A metodologia diz que “Não é considerada adicional uma atividade de gestão florestal que tenha origem numa imposição legal explícita. Assim, atividades de manutenção da descontinuidade horizontal ou vertical da carga combustível nas redes primária e secundária, no âmbito da obrigação legal do sistema de gestão integrada de fogos rurais, não são elegíveis como adicionalidade.”
Ainda assim, a ZERO considera que a metodologia deveria prever mecanismos de valorização acrescida para projetos que promovam abordagens colaborativas de gestão da paisagem, redução estrutural do risco de incêndio e gestão integrada de combustível para além dos mínimos legalmente exigidos.
Este aspeto assume particular relevância em contexto de minifúndio e fragmentação da propriedade, onde a coordenação territorial constitui frequentemente o principal obstáculo à implementação de uma gestão florestal eficaz.
A metodologia conclui que o risco de fugas é inexistente e decide não contabilizá-lo.
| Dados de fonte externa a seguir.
(** The search separates the tables that start at or before the key. *)
Lemma search_metas ms ts key :
  meta_range <$> ms = range_of <$> ts -> ksorted (concat ts) -> Forall (fun t : layer => t <> []) ts ->
  exists pre post, ts = pre ++ post /\
    sort_Search (S (length ms)) (fun i => m ← index ms i; Ok (bltb key (Manifest.MinKey m))) 0 (len ms) = Ok (len pre) /\
    Forall (fun t => (range_of t).1 ≤ₖ key) pre /\ Forall (fun t => key <ₖ (range_of t).1) post.
Proof.
  intros Hsm Hs Hne. assert (length ms = length ts) as Hl.
  { apply (f_equal length) in Hsm. by rewrite !length_fmap in Hsm. }
  set (P := fun h => match ms !! Z.to_nat h with Some m => bltb key (Manifest.MinKey m) | None => true end).
  assert (StronglySorted (fun a b => a.1 <ₖ b.1) (meta_range <$> ms)) as Hsort.
  { rewrite Hsm. by apply ranges_sorted. }
  destruct (sort_Search_spec P (fun i => m ← index ms i; Ok (bltb key (Manifest.MinKey m))) (len ms)
    (S (length ms)) 0 (len ms)) as (r & -> & Hr & Hlo & Hhi).
  - split; [lia|apply len_nonneg].
  - lia.
  - unfold len. lia.
  - intros h Hh. unfold index, P. rewrite (proj2 (Z.leb_le 0 h)) by lia.
    destruct (lookup_lt_is_Some_2 ms (Z.to_nat h)) as [m ->]; [unfold len in Hh; lia|done].
  - intros h h' Hh Hh'. unfold P.
    destruct (ms !! Z.to_nat h') as [m'|] eqn:E'; [|done].
    destruct (ms !! Z.to_nat h) as [m|] eqn:E; [|apply lookup_ge_None in E; apply lookup_lt_Some in E'; lia].
    rewrite !bltb_spec. intros Hk. destruct (decide (h = h')) as [->|Hne']; [congruence|].
    eapply blt_trans; [exact Hk|].
    apply (StronglySorted_at _ _ (Z.to_nat h) (Z.to_nat h') (meta_range m) (meta_range m') Hsort);
      [lia|by rewrite list_lookup_fmap, E|by rewrite list_lookup_fmap, E'].
  - lia.
  - lia.
  - exists (take (Z.to_nat r) ts), (drop (Z.to_nat r) ts).
    assert (forall i t, ts !! i = Some t -> P (Z.of_nat i) = bltb key (range_of t).1) as HP.
    { intros i t Hi. unfold P. rewrite Nat2Z.id. apply (f_equal (.!! i)) in Hsm.
      rewrite !list_lookup_fmap, Hi in Hsm. destruct (ms !! i) as [m|]; [|done].
      apply (f_equal (from_option fst [])) in Hsm. simpl in Hsm. by rewrite Hsm. }
    split_and!; [by rewrite take_drop|unfold len in *; rewrite length_take; f_equal; lia|..];
      apply Forall_lookup; intros i t Hi.
    + apply lookup_take_Some in Hi as [Hi Hlt]. apply bltb_false. rewrite <- (HP _ _ Hi). apply Hlo. lia.
    + rewrite lookup_drop in Hi. apply bltb_spec. rewrite <- (HP _ _ Hi). apply Hhi.
      apply lookup_lt_Some in Hi. unfold len. lia.
Qed.
(* ===== verification/Shelf.v ===== *)
(** * engine/engine.go: readers, manifest entries and files of the tables

    A table of the engine has a reader in [levels], an entry in the manifest
    and a file on disk.  Three goroutines change them: a flush adds to L0, first
    to the manifest and then to [levels], and a compaction replaces tables of
    two neighbouring levels.  [stored] says what the manifest and the files
    hold, [shelf] what the readers are, [job_ok] what a compaction that has
    written its output is going to install. *)

From S2P Require Import Prelude GoStd SkipList Memtable Bloom Wal SSTWriter SSTReader SSTIterator GoHeap MergeIterator Manifest Engine EngineRun Compaction CompactOutput CompactTables.

(** ** Tables in their places *)

(** A table [sl_tab], its reader and its manifest entry. *)
Record slot := mkSlot {
  sl_ptr : nat;
  sl_meta : FileMetadata;
  sl_tab : layer
}.

Definition sl_num (s : slot) : Z := FileNum (sl_meta s).

Definition held (e : Engine) (s : slot) : Prop := table_is e (sl_ptr s) (sl_tab s).

(** The entry describes the table and numbers its complete durable file. *)
Definition filed (e : Engine) (s : slot) : Prop :=
  meta_range (sl_meta s) = range_of (sl_tab s) /\ 0 <= sl_num s < e_nextFileNum e /\
  exists f, e_files e !! sl_num s = Some f /\ table_file f (sl_tab s).

(** The tables of a level below L0, in key order. *)
Definition ordered (tabs ts : list layer) : Prop :=
  ts ≡ₚ tabs /\ ksorted (concat ts) /\ Forall (fun t => t <> []) ts.

(** The manifest file is intact and can be written. *)
Definition sound (n : nat) (m : Manifest) : Prop := exists f recs, mf_repr n m f recs /\ healthy f.

(** ** The disk *)

(** The manifest and the table files hold [S0] in L0 and [D] in the levels
    below, whose tables are [deep] in key order. *)
Record stored (n : nat) (e : Engine) (S0 : list slot) (D : list (list slot)) (deep : list (list layer)) : Prop := {
  sd_sound : sound (S n) (e_manifest e);
  sd_levels : mf_levels (e_manifest e) = fmap (M:=list) sl_meta <$> (S0 :: D);
  sd_files : Forall (filed e) (S0 ++ concat D);
  sd_nums : NoDup (sl_num <$> S0 ++ concat D);
  sd_l0 : Forall (fun s => sl_tab s <> []) S0;
  sd_order : Forall2 (fun l ts => ordered (sl_tab <$> l) ts) D deep;
  sd_next : 0 <= e_nextFileNum e < 2 ^ 64;
  sd_opts : MaxLevels (e_opts e) = Z.of_nat (S n)
}.

(** ** The readers *)

(** [xs] is the table a flush has recorded and not yet published, [ys] are the
    tables a compaction has written and not yet installed. *)
Record shelf (e : Engine) (S0 : list slot) (D : list (list slot)) (xs ys : list slot) : Prop := {
  sh_levels : e_levels e = fmap (M:=list) sl_ptr <$> (S0 :: D);
  sh_held : Forall (held e) ((S0 ++ xs) ++ concat D ++ ys);
  sh_new : Forall (filed e) ys;
  sh_ptrs : NoDup (sl_ptr <$> (S0 ++ xs) ++ concat D ++ ys);
  sh_nums : NoDup (sl_num <$> (S0 ++ xs) ++ concat D ++ ys)
}.

(** ** A compaction under way *)

Inductive cpc :=
| CIdle
| CWritten (c : compaction).

(** The compaction [c] of level [j] replaces the tables [src] of that level and
    those of the next that overlap them by [ys].  [vt] is what the source
    tables hold together. *)
Record job (c : compaction) (S0 : list slot) (D : list (list slot)) (ys : list slot)
    (j : nat) (src rest dst : list slot) (vt : layer) : Prop := {
  jb_level : c_level c = Z.of_nat j;
  jb_width : Z.of_nat (S j) < 2 ^ 32;
  jb_src : (S0 :: D) !! j = Some (src ++ rest);
  jb_dst : D !! j = Some dst;
  jb_srcReaders : c_srcReaders c = sl_ptr <$> src;
  jb_srcMetas : c_srcMetas c = sl_meta <$> src;
  jb_dstReaders : c_dstReaders c = sl_ptr <$> filter (fun s => over vt (range_of (sl_tab s)) = true) dst;
  jb_dstMetas : c_dstMetas c = sl_meta <$> filter (fun s => over vt (range_of (sl_tab s)) = true) dst;
  jb_newReaders : c_newReaders c = sl_ptr <$> ys;
  jb_newMetas : c_newMetas c = sl_meta <$> ys;
  jb_fits : Forall (fun s => meta_fits (sl_meta s) /\ Level (sl_meta s) = Z.of_nat (S j)) ys;
  jb_nonempty : Forall (fun s => sl_tab s <> []) ys;
  jb_vt : ksorted vt /\ vt <> [] /\ match j with O => True | S _ => exists s, src = [s] /\ vt = sl_tab s end;
  jb_sorted : ksorted (concat (sl_tab <$> ys));
  jb_view : forall k, assoc k (concat (sl_tab <$> ys)) =
    view k (vt :: (sl_tab <$> filter (fun s => over vt (range_of (sl_tab s)) = true) dst));
  jb_elem : forall x, x ∈ concat (sl_tab <$> ys) ->
    x ∈ concat (vt :: (sl_tab <$> filter (fun s => over vt (range_of (sl_tab s)) = true) dst));
  jb_less : len (concat (sl_tab <$> ys)) <= len (concat (sl_tab <$> src ++ filter (fun s => over vt (range_of (sl_tab s)) = true) dst)) /\
    forall x, x ∈ concat (sl_tab <$> ys) -> x ∈ concat (sl_tab <$> src ++ filter (fun s => over vt (range_of (sl_tab s)) = true) dst)
}.

(** Its sources are searched from the newest to the oldest. *)
Definition job_ok (cp : cpc) (S0 : list slot) (D : list (list slot)) (ys : list slot) : Prop :=
  match cp with
  | CIdle => ys = []
  | CWritten c => exists j src rest dst vt, job c S0 D ys j src rest dst vt /\
      forall k, assoc k vt = view k (reverse (sl_tab <$> src))
  end.

(** The table of a flush that is recorded but not published. *)
Definition pc_slots (pc : fpc) (imms : list layer) (xs : list slot) : Prop :=
  match pc with
  | FWritten _ p => exists meta l, xs = [mkSlot p meta l] /\ last imms = Some l
  | _ => xs = []
  end.

(** ** What keeps them *)

Lemma held_mono e e' l : (forall p r, e_rdrs e !! p = Some r -> e_rdrs e' !! p = Some r) -> Forall (held e) l -> Forall (held e') l.
Proof. intros H HF. eapply Forall_impl; [exact HF|]. intros s. by apply table_is_mono. Qed.

Lemma filed_mono e e' l :
  e_nextFileNum e <= e_nextFileNum e' -> (forall k, k < e_nextFileNum e -> e_files e' !! k = e_files e !! k) ->
  Forall (filed e) l -> Forall (filed e') l.
Proof.
  intros Hn Hf HF. eapply Forall_impl; [exact HF|]. intros s (Hr & Hb & f & Ef & Ht). split_and!; try done; try lia.
  exists f. by rewrite Hf by lia.
Qed.

Lemma stored_mono n e e' S0 D deep :
  e_manifest e' = e_manifest e -> e_opts e' = e_opts e -> e_nextFileNum e <= e_nextFileNum e' < 2 ^ 64 ->
  (forall k, k < e_nextFileNum e -> e_files e' !! k = e_files e !! k) -> stored n e S0 D deep -> stored n e' S0 D deep.
Proof.
  intros Hm Ho Hn Hf [D1 D2 D3 D4 D5 D6 D7 D8]. split; rewrite ?Hm, ?Ho; try done; [|lia]. by apply (filed_mono e); [lia|..].
Qed.

Lemma stored_same n e e' S0 D deep :
  e_manifest e' = e_manifest e -> e_files e' = e_files e -> e_nextFileNum e' = e_nextFileNum e -> e_opts e' = e_opts e ->
  stored n e S0 D deep -> stored n e' S0 D deep.
Proof. intros Hm Hf Hn Ho Hs. pose proof (sd_next _ _ _ _ _ Hs). apply (stored_mono n e); rewrite ?Hn, ?Hf; try done. lia. Qed.

Lemma shelf_mono e e' S0 D xs ys :
  e_levels e' = e_levels e -> (forall p r, e_rdrs e !! p = Some r -> e_rdrs e' !! p = Some r) ->
  e_nextFileNum e <= e_nextFileNum e' -> (forall k, k < e_nextFileNum e -> e_files e' !! k = e_files e !! k) ->
  shelf e S0 D xs ys -> shelf e' S0 D xs ys.
Proof.
  intros Hl Hr Hn Hf [H1 H2 H3 H4 H5]. split; try done; [by rewrite Hl|by apply (held_mono e)|by apply (filed_mono e)].
Qed.

Lemma shelf_same e e' S0 D xs ys :
  e_levels e' = e_levels e -> e_rdrs e' = e_rdrs e -> e_nextFileNum e' = e_nextFileNum e -> e_files e' = e_files e ->
  shelf e S0 D xs ys -> shelf e' S0 D xs ys.
Proof. intros Hl Hr Hn Hf. apply shelf_mono; rewrite ?Hl, ?Hr, ?Hn, ?Hf; done || lia. Qed.

(** L0 grows behind what a compaction has read. *)
Lemma job_ok_publish cp S0 D ys x : job_ok cp S0 D ys -> job_ok cp (S0 ++ [x]) D ys.
Proof.
  destruct cp as [|c]; [done|]. intros (j & src & rest & dst & vt & [J1 J0 J2 J3 J4 J5 J6 J7 J8 J9 J10 J11 J12 J13 J14 J15 J16] & Hv).
  destruct j as [|j].
  - exists 0%nat, src, (rest ++ [x]), dst, vt. split; [|done]. split; try done. injection J2 as ->. simpl. by rewrite app_assoc.
  - by exists (S j), src, rest, dst, vt.
Qed.

(** The pointers of a shelf are those of open readers. *)
Lemma shelf_allocated e S0 D xs ys s : shelf e S0 D xs ys -> s ∈ (S0 ++ xs) ++ concat D ++ ys -> (sl_ptr s < length (e_rdrs e))%nat.
Proof.
  intros Hs Hin. pose proof (sh_held _ _ _ _ _ Hs) as HF. rewrite Forall_forall in HF. destruct (HF s Hin) as (r & Hr & _).
  by eapply lookup_lt_Some.
Qed.

Lemma stored_bound n e S0 D deep s : stored n e S0 D deep -> s ∈ S0 ++ concat D -> 0 <= sl_num s < e_nextFileNum e.
Proof. intros Hs Hin. pose proof (sd_files _ _ _ _ _ Hs) as HF. rewrite Forall_forall in HF. by destruct (HF s Hin) as (_ & ? & _). Qed.

(** ** What the engine reads *)

Lemma GetLevel_lookup m j : Manifest_GetLevel (Z.of_nat j) m = default [] (mf_levels m !! j).
Proof.
  unfold Manifest_GetLevel. rewrite (proj2 (Z.ltb_ge _ 0)) by lia. simpl. destruct (Z.leb_spec (len (mf_levels m)) (Z.of_nat j)) as [H|H].
  - unfold len in H. by rewrite lookup_ge_None_2 by lia.
  - by rewrite Nat2Z.id.
Qed.

Lemma held_Forall2 e l : Forall (held e) l -> Forall2 (table_is e) (sl_ptr <$> l) (sl_tab <$> l).
Proof. induction 1 as [|s l Hs HF IH]; constructor; done. Qed.

Lemma filed_ranges e l : Forall (filed e) l -> meta_range <$> (sl_meta <$> l) = range_of <$> (sl_tab <$> l).
Proof. induction 1 as [|s l (Hr & _) HF IH]; [done|]. cbn [fmap list_fmap]. by rewrite IH, Hr. Qed.

Lemma forall_level {A} (P : A -> Prop) (D : list (list A)) i l : Forall P (concat D) -> D !! i = Some l -> Forall P l.
Proof. intros HF Hi. rewrite Forall_concat in HF. by apply (Forall_lookup_1 _ _ _ _ HF Hi). Qed.

(** Readers and manifest that agree represent the tables. *)
Lemma shelf_tables n e S0 D xs ys deep :
  stored n e (S0 ++ xs) D deep -> shelf e S0 D xs ys -> tables_repr e (sl_tab <$> S0) deep.
Proof.
  intros [D1 D2 D3 D4 D5 D6 D7 D8] [H1 H2 H3 H4 H5]. apply Forall_app in H2 as [[H20 _]%Forall_app [H2 _]%Forall_app].
  apply Forall_app in D3 as [_ D3].
  exists (sl_ptr <$> S0), (fmap (M:=list) sl_ptr <$> D). split_and!; [done|by apply held_Forall2|by rewrite length_fmap, (Forall2_length _ _ _ D6)|].
  intros i ps ts Hi Hts. rewrite list_lookup_fmap in Hi. apply fmap_Some in Hi as (l & Hl & ->).
  destruct (Forall2_lookup_lr _ _ _ _ _ _ D6 Hl Hts) as (O1 & O2 & O3). split; [done|done|..].
  - exists (sl_tab <$> l). split; [done|]. apply held_Forall2. by eapply forall_level.
  - rewrite GetLevel_lookup, D2. change ((fmap (M:=list) sl_meta <$> (S0 ++ xs) :: D) !! S i) with ((fmap (M:=list) sl_meta <$> D) !! i).
    rewrite list_lookup_fmap, Hl. change (default [] (fmap (M:=list) sl_meta <$> Some l)) with (sl_meta <$> l).
    rewrite (filed_ranges e l) by (by eapply forall_level). by rewrite O1.
Qed.

(** ** The entries of the tables *)

(** The entries of all blocks of a table, and those of the tables in [levels]. *)
Definition reader_entries (r : Reader) : list entry :=
  concat ((fun ie => match decodeBlock (sr_data r) (ie_offset ie) (ie_blockSize ie) with Ok es => es | _ => [] end) <$> sr_index r).

Definition tables_entries (e : Engine) (ps : list nat) : list entry :=
  concat ((fun p => match e_rdrs e !! p with Some r => reader_entries r | None => [] end) <$> ps).

Definition shelf_entries (e : Engine) : list entry := tables_entries e (concat (e_levels e)).

Lemma reader_entries_repr r l : table_repr r l -> reader_entries r = mem_entries l.
Proof.
  intros (bs & Hr & _ & Heq). unfold mem_entries. rewrite <- Heq. unfold reader_entries. rewrite (rr_index _ _ Hr).
  assert (forall post pre, bs = pre ++ post -> concat ((fun ie => match decodeBlock (sr_data r) (ie_offset ie) (ie_blockSize ie) with Ok es => es | _ => [] end)
    <$> index_of (len (blocks_bytes pre)) post) = norm_entry <$> concat post) as H; [|by apply (H bs [])].
  induction post as [|b post IH]; intros pre Hbs; [done|]. cbn [index_of fmap list_fmap concat ie_offset ie_blockSize].
  rewrite (rr_blocks _ _ Hr pre b post Hbs), fmap_app. f_equal.
  specialize (IH (pre ++ [b])). rewrite blocks_bytes_snoc, len_app in IH. apply IH. by rewrite <- app_assoc.
Qed.

Lemma tables_entries_held e l : Forall (held e) l -> tables_entries e (sl_ptr <$> l) = mem_entries (concat (sl_tab <$> l)).
Proof.
  induction 1 as [|s l (r & Hr & Ht) HF IH]; [done|]. unfold tables_entries, mem_entries in *. cbn [fmap list_fmap concat].
  rewrite Hr, (reader_entries_repr _ _ Ht), fmap_app. f_equal. exact IH.
Qed.

Lemma concat_fmap {A B} (f : A -> B) (D : list (list A)) : concat (fmap (M:=list) f <$> D) = f <$> concat D.
Proof. induction D as [|l D IH]; [done|]. cbn [fmap list_fmap concat]. rewrite fmap_app. by f_equal. Qed.

Lemma shelf_entries_repr e S0 D xs ys : shelf e S0 D xs ys -> shelf_entries e = mem_entries (concat (sl_tab <$> S0 ++ concat D)).
Proof.
  intros [H1 H2 _ _ _]. unfold shelf_entries. rewrite H1, concat_fmap. apply tables_entries_held.
  apply Forall_app in H2 as [[? _]%Forall_app [? _]%Forall_app]. by apply Forall_app_2.
Qed.

Lemma shelf_entries_same e e' : e_levels e' = e_levels e -> e_rdrs e' = e_rdrs e -> shelf_entries e' = shelf_entries e.
Proof. unfold shelf_entries, tables_entries. by intros -> ->. Qed.

(** No entry is added. *)
Definition lighter (e e' : Engine) : Prop :=
  len (shelf_entries e') <= len (shelf_entries e) /\ forall x, x ∈ shelf_entries e' -> x ∈ shelf_entries e.

Lemma lighter_refl e : lighter e e.
Proof. done. Qed.

Lemma lighter_trans e1 e2 e3 : lighter e1 e2 -> lighter e2 e3 -> lighter e1 e3.
Proof. intros [L1 H1] [L2 H2]. split; [lia|auto]. Qed.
No entanto, esta conclusão não é suficientemente fundamentada como pode induzir em erro. As espécies de rápido crescimento produzem madeira destinada a fins que podem não manter o carbono sequestrado em produtos duradouros.
A ZERO entende que o risco de fugas deliberadas deve ser avaliado caso a caso e que a metodologia deveria prever fatores de desconto conservadores quando existam potenciais efeitos de deslocação de emissões.
A ZERO considera que a metodologia representa um avanço relevante relativamente à inexistência de um enquadramento para projetos de Gestão Florestal Melhorada no Mercado Voluntário de Carbono português. Contudo, persistem fragilidades significativas relacionadas com a permanência do carbono, a contabilização do carbono do solo, a proteção da biodiversidade, a avaliação de fugas de carbono e a valorização insuficiente dos serviços de ecossistema.
Assim, recomenda-se a revisão da metodologia antes da sua aprovação final, de forma a garantir que os créditos emitidos representam benefícios climáticos reais, mensuráveis, adicionais, permanentes e compatíveis com os objetivos de conservação da natureza, adaptação às alterações climáticas e restauro dos ecossistemas. Só nestas condições o Mercado Voluntário de Carbono poderá constituir um instrumento credível de apoio à transição climática e à valorização sustentável do território florestal português
A ZERO considera ainda que deveria existir uma avaliação obrigatória dos impactes dos projetos sobre biodiversidade, quando os projetos incidam sobre áreas classificadas ou zonas de elevado valor natural. A metodologia deveria estabelecer fatores de valorização diferenciados para estes projetos, evitando que o objetivo de maximização do carbono se sobreponha aos objetivos de conservação da natureza e do incremento da prestação de outros serviços de ecossistemas.
Neste contexto, somos de parecer que não estão reunidas as condições para que esta metodologia seja aprovada, necessitando a mesma de melhorias que podem e devem ser adotadas.